A 300 m cut upstream of Sunbury Lock Ait links to the Weir Hotel facing the Sunbury Weir which is followed by Wheatley's Ait hosting an Environment agency working area and riverside housing. More riverside housing, small parks and a marina feature on the Walton Mile and Cowey Sale reach below and above Walton Bridge, two pubs, and a marina. After Walton Bridge the river divides between the old course which meanders through Lower Halliford and Old Shepperton and the direct Desborough Cut alongside Desborough Island. Before Shepperton lock the waters rejoin where the Wey navigation the River Bourne and two mouths of the Wey join surrounding Hamhaugh Island.
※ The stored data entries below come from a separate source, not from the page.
(** X12.  [PolygonClaimer.claim] submits at most one transaction, and
    only for a swap that the contract reports as neither claimed nor
    refunded; it answers with a transaction hash only for a transaction
    it submitted and whose receipt has status 1.  For a swap already
    claimed it submits nothing and answers already_claimed. *)
Theorem claim_guarded (c : LpBot.Chain) (swap_id preimage : string) :
  let '(result, acts) := LpBot.claim c swap_id preimage in
  (acts = [] /\ (result = None \/ result = Some "already_claimed")) \/
  exists swap_id_bytes preimage_bytes,
    acts = [LpBot.ClaimTx swap_id_bytes preimage_bytes] /\
    LpBot.get_swap c swap_id_bytes
    = Some {| LpBot.claimed := false; LpBot.refunded := false |} /\
    (result = None \/
     exists tx_hash,
       result = Some tx_hash /\
       LpBot.send_claim c swap_id_bytes preimage_bytes = Some (1, tx_hash)).
Proof.
  unfold LpBot.claim.
  destruct (LpBot.reverse_bytes32 swap_id) as [s|]; [|cbv beta iota; left; auto].
  destruct (LpBot.reverse_bytes32 preimage) as [p|]; [|cbv beta iota; left; auto].
  destruct (Py.fromhex s) as [sb|]; [|cbv beta iota; left; auto].
  destruct (Py.fromhex p) as [pb|]; [|cbv beta iota; left; auto].
  destruct (LpBot.get_swap c sb) as [[cl rf]|] eqn:Hs; [|cbv beta iota; left; auto].
  cbn [LpBot.claimed LpBot.refunded].
  destruct cl; [cbv beta iota; left; auto|].
  destruct rf; [cbv beta iota; left; auto|].
  destruct (LpBot.send_claim c sb pb) as [[status tx]|] eqn:Hc.
  - destruct (Z.eqb_spec status 1) as [->|]; cbv beta iota;
      right; exists sb, pb; repeat split; try reflexivity; try exact Hs.
    + right. exists tx. auto.
    + now left.
  - cbv beta iota. right. exists sb, pb. repeat split; try reflexivity; try exact Hs.
    now left.
Qed.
Immediately these, including the lock, the Shepperton to Weybridge Ferry.

Navigation transit markers are beside Desborough Cut to allow river users to check their speed.

The reach is home to six rowing clubs, a skiffing club, sailing and canoeing clubs. Walton and Weybridge Regatta, Walton Small Boats Head, Weybridge Silver Sculls, Weybridge Ladies Regatta and Walton Skiff Regatta are annual events.

===Thames Path===

The Thames Path continues along the Surrey bank until just before Shepperton Lock where the ferry goes across to the other side. To avoid the ferry calls for a long detour over Walton Bridge and via Shepperton.

===Sports clubs on the reach===

- Elmbridge Canoe Club
- Walton Rowing Club
- Weybridge Rowing Club
- Weybridge Ladies Rowing Club
- Weyfarers (recreational and pilot gig) Rowing Club
- St George's College Boat Club
- Thames Valley Skiff Club
- Desborough Sailing Club

==Kayaking==
Sunbury Weir has the highest volume and fastest freestyle kayaking playspot on the River Thames. It is wide, surging and unfriendly to new or inexperienced paddlers. The eddyline is also very unstable and requires considerable effort to cross.

===Access===
Public car park on Fordbridge Road above on the left bank. From here across an informal football pitch with playground is a backwater, the Creek, which joins below the main weir.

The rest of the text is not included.